Every alphabet in the Message column has its own internal meaning. At some places 'p' will be placed before 'd' and in some cases 'p' will be placed after 'd'. This is how I get the source data. So retaining this order is necessary. (Would like to get some suggestions if it does not work the way how it is now. Like work around's to make the table proper) Deletion or selection either of this is ok, but in case of deletion - For **consecutive** identical rows - except the first row remaining rows can be deleted. case of selection - For **consecutive** identical rows - only the first row should be selected.

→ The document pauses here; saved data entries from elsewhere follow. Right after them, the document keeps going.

(* ===== verification/TaskStorage.v ===== *)
(** * The task store as the flow package sees it

    flow/protocols/storage.py: the calls ([store_op]) and the class
    [TaskStorage] of what an implementation promises; flow/storage/factory.py:
    the Redis store of [TaskDb] with the vocabulary of flow, and the proof that
    it keeps the promises ([redis_storage]).

    A call may take time, other clients may run before, during and after it,
    and any call may fail or be cancelled with or without its effect. *)
From Stdlib Require Import ZArith Lia.
From stdpp Require Import prelude gmap list strings.
From S2P Require Import Prelude Redis TaskDb Effects.
Local Open Scope list_scope.
Local Open Scope Z_scope.

(** ** Calls *)

Inductive store_op :=
  | GetTask (id : string)
  | UpdateTask (id : string) (updates : row) (validate : bool)
  | InitializeTask (id initial_status : string) (parent : option string) (if_not_exists : bool)
  | RequestCancel (id : string)
  | ListChildren (parent : string)
  | ListTaskIdsByStatus (status : string) (limit : option Z)
  | BulkGetTasks (ids : list string)
  | SaddActiveChild (parent child : string)
  | SremActiveChild (parent child : string)
  | GetActiveChildren (parent : string)
  | SetRemainingDeps (id : string) (n : Z)
  | DecrRemainingDeps (id : string)
  | VoteAndCheck (child parent : string) (threshold : Z)
  | ClearCancelVotes (child : string)
  | SaddResultConsumer (id consumer : string).

Definition reply (o : store_op) : Type :=
  match o with
  | GetTask _ => row
  | UpdateTask _ _ _ | SaddActiveChild _ _ | SremActiveChild _ _ | SetRemainingDeps _ _ | ClearCancelVotes _ => unit
  | InitializeTask _ _ _ _ | RequestCancel _ | VoteAndCheck _ _ _ | SaddResultConsumer _ _ => bool
  | ListChildren _ | ListTaskIdsByStatus _ _ | GetActiveChildren _ => list string
  | BulkGetTasks _ => list row
  | DecrRemainingDeps _ => Z
  end.
Definition store_ans (o : store_op) : Type := res exn (reply o).

(** The task a call is about *)
Definition about (o : store_op) : list string :=
  match o with
  | GetTask id | UpdateTask id _ _ | InitializeTask id _ _ _ | RequestCancel id | SetRemainingDeps id _ | DecrRemainingDeps id => [id]
  | ListChildren p | GetActiveChildren p => [p]
  | SaddActiveChild p _ | SremActiveChild p _ => [p]
  | VoteAndCheck c _ _ | ClearCancelVotes c | SaddResultConsumer c _ => [c]
  | ListTaskIdsByStatus _ _ => []
  | BulkGetTasks ids => ids
  end.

@RSuabshini There has to be a way to identify the sort order. What I mean is this: suppose you execute select statement: select * from YourTable The output is all rows. They are displayed in the specific order, i.e. row with message **a** followed by 3 rows with message **p** followed by a row with message **d** followed by 2 rows with message **p**, etc. There is something driving this specific order. This something could be the identity column or the datetime column, or whatever else, but there has to be something driving the rows to appear in their order. In this case, it is possible to delete consecutive duplicates. In the example above the final output would be a, p, d, p, etc. If the table has but only 3 columns without any specification about the order then it is impossible to tell which order is correct. For example, suppose you execute select statement: select * from YourTable order by id, [message] The output is now different. Please let me know what drives the order of rows in the table and I can come up with the solution. It would be nice to know the version of SQL Server too because if it is SQL Server 2012 or newer then the solution is very easy.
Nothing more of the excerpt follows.